Even though they didn’t have enough money to pay taxes, mortgage, and live on too, they strived to make ends meet for the sake of their land. David Logan went away from home, to set tracks in Louisiana. Mary Logan taught in school. All the children, Big Ma, and Mama worked very hard picking cotton, despite their odd ages. They had to toil hard, and economize on whatever little they had. Nevertheless, they continued to shed sweat, tears and blood for the land, to maintain their independency. “ Look out there, Cassie girl, all that belongs to you. … long as I live and the family survives, you’ll never have to. That’s important…” This shows that the land meant survival for the family, without which, their very lives could be in jeopardy.
As mentioned by Papa, it doesn’t matter to whom the land legally belongs, to him, it’s just Logan land, and everyone does their little bit for the land, even Uncle Hammer. In the end, he sells off his Packard, his most prized possession, to save the land. While he actually is very emotionally attached to the car, he casually says “What good is a car? It can’t grow cotton. You can’t build a home on it…”
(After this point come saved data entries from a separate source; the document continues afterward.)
(* ===== verification/Http.v ===== *)
(** * The HTTP client the front end calls: axios, as the code uses it

    Not code of the repository: the behaviour of [axios.get] / [axios.post]
    that [fileApi.ts] relies on, written from axios' documented defaults.
    - A request ([HttpRequest]) is a method, a URL, the parts of a
      multipart form, the explicit Content-Type header and the
      [responseType].
    - What the network gives back ([NetResult]) is either a response or a
      transport failure (no response at all, with its message, e.g.
      [Network Error]).
    - [axios_settle] is axios' default [validateStatus]: a status in
      [200, 300) fulfils the promise with the response; any other status
      rejects it with an [AxiosError] that carries the response and the
      message [Request failed with status code N]; a transport failure
      rejects it with no response.
    Response headers are the object axios exposes: a map from lower-cased
    header names to values (stdpp [gmap]). *)

From stdpp Require Import base list strings options gmap pretty.
From Stdlib Require Import String.
From S2P Require Import Prelude JsRuntime.

Open Scope string_scope.
Open Scope ft_scope.

Inductive Method := GET | POST.

#[export] Instance Method_eq_dec : EqDecision Method.
Proof. solve_decision. Defined.

(** [responseType]: axios' default ([json]) or [blob]. *)
Inductive ResponseType := RTJson | RTBlob.

#[export] Instance ResponseType_eq_dec : EqDecision ResponseType.
Proof. solve_decision. Defined.

Record HttpRequest := mkRequest {
  req_method : Method;
  req_url : string;
  req_form : list (string * File);        (** multipart parts, in order *)
  req_content_type : option string;       (** explicit Content-Type header *)
  req_response_type : ResponseType
}.

Record Response := mkResponse {
  resp_status : nat;
  resp_headers : gmap string string;      (** lower-cased names *)
  resp_body : Blob                         (** [response.data] *)
}.

Inductive NetResult :=
| NetResponse (r : Response)
| NetFailure (message : string).

Record AxiosError := mkAxiosError {
  ax_response : option Response;          (** [error.response] *)
  ax_message : string                     (** [error.message] *)
}.

Inductive AxiosOutcome :=
| AxOk (r : Response)          (** the promise fulfils *)
| AxErr (e : AxiosError).      (** the promise rejects *)

(** axios' default [validateStatus]. *)
Definition validate_status (status : nat) : bool :=
  Nat.leb 200 status && Nat.ltb status 300.

Definition axios_settle (n : NetResult) : AxiosOutcome :=
  match n with
  | NetResponse r =>
      if validate_status (resp_status r) then AxOk r
      else AxErr (mkAxiosError (Some r)
             ("Request failed with status code " +++ pretty (N.of_nat (resp_status r))))
  | NetFailure m => AxErr (mkAxiosError None m)
  end.

(** ** Facts *)

Lemma axios_settle_ok n r :
  axios_settle n = AxOk r <->
  n = NetResponse r /\ validate_status (resp_status r) = true.
Proof.
  destruct n as [r'|m]; simpl.
  - destruct (validate_status (resp_status r')) eqn:E; split.
    + by intros [= ->].
    + by intros [[= ->] _].
    + done.
    + intros [[= ->] ?]. congruence.
  - split; [done | by intros [? _]].
Qed.

Lemma axios_settle_err n e :
  axios_settle n = AxErr e ->
  match ax_response e with
  | Some r => n = NetResponse r /\ validate_status (resp_status r) = false
  | None => n = NetFailure (ax_message e)
  end.
Proof.
  destruct n as [r|m]; simpl; [| by intros [= <-]].
  destruct (validate_status (resp_status r)) eqn:E; by intros [= <-].
Qed.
The whites on the other hand, used the land to suppress the blacks. While the blacks worked hard and share-cropped their land, all they did was relax, and enjoy the fruits of the Negros’ hard work. Like the Logans, for Mr. Granger also, the land is inherently linked to the family, and is a symbol of pride, dignity and veneration. However, unlike the Logans, Harlan Granger also views the land as a symbol of domination over the blacks, and wants to acquire the Logan land just to boost his ego, and feel proud in the fact that land that once belonged to his family was returned to him, after being in the hands of a black family for so long. He couldn’t bear the fact that some black actually had the courage and money to buy his family’s land, and co-exist as a contemporary.
In the end, it’s the land that really matters, and it’s the land that brings the two races together for the first time. In the time of crisis, the whites and the blacks work together to save the land and the crops from the fire. Here the author suggests that harmony and cooperation between the whites and the blacks is possible, but exists only during crisis. She raises the question in our minds, that why then, can’t there be everlasting unity between the two communities.
Its ironic that in the end, the Logans who had sacrificed so much for the land, burnt it up in hopes to save TJ, the abhorrent character who had made Mama lose her job. They burnt the very land they had toiled so much for, and due to which they were forced to economize. The land that they had gallantly defended from the whites. They were lucky that their plan worked, at least partially. Although they probably weren’t able to save TJ from a harsh punishment, they got him a fair trial in court, and a just punishment. Their land had served a good cause.
Cassie’s thoughts conclude the book, and as she cries for TJ, and for the land, she realizes that it would be long before blacks actually got justice.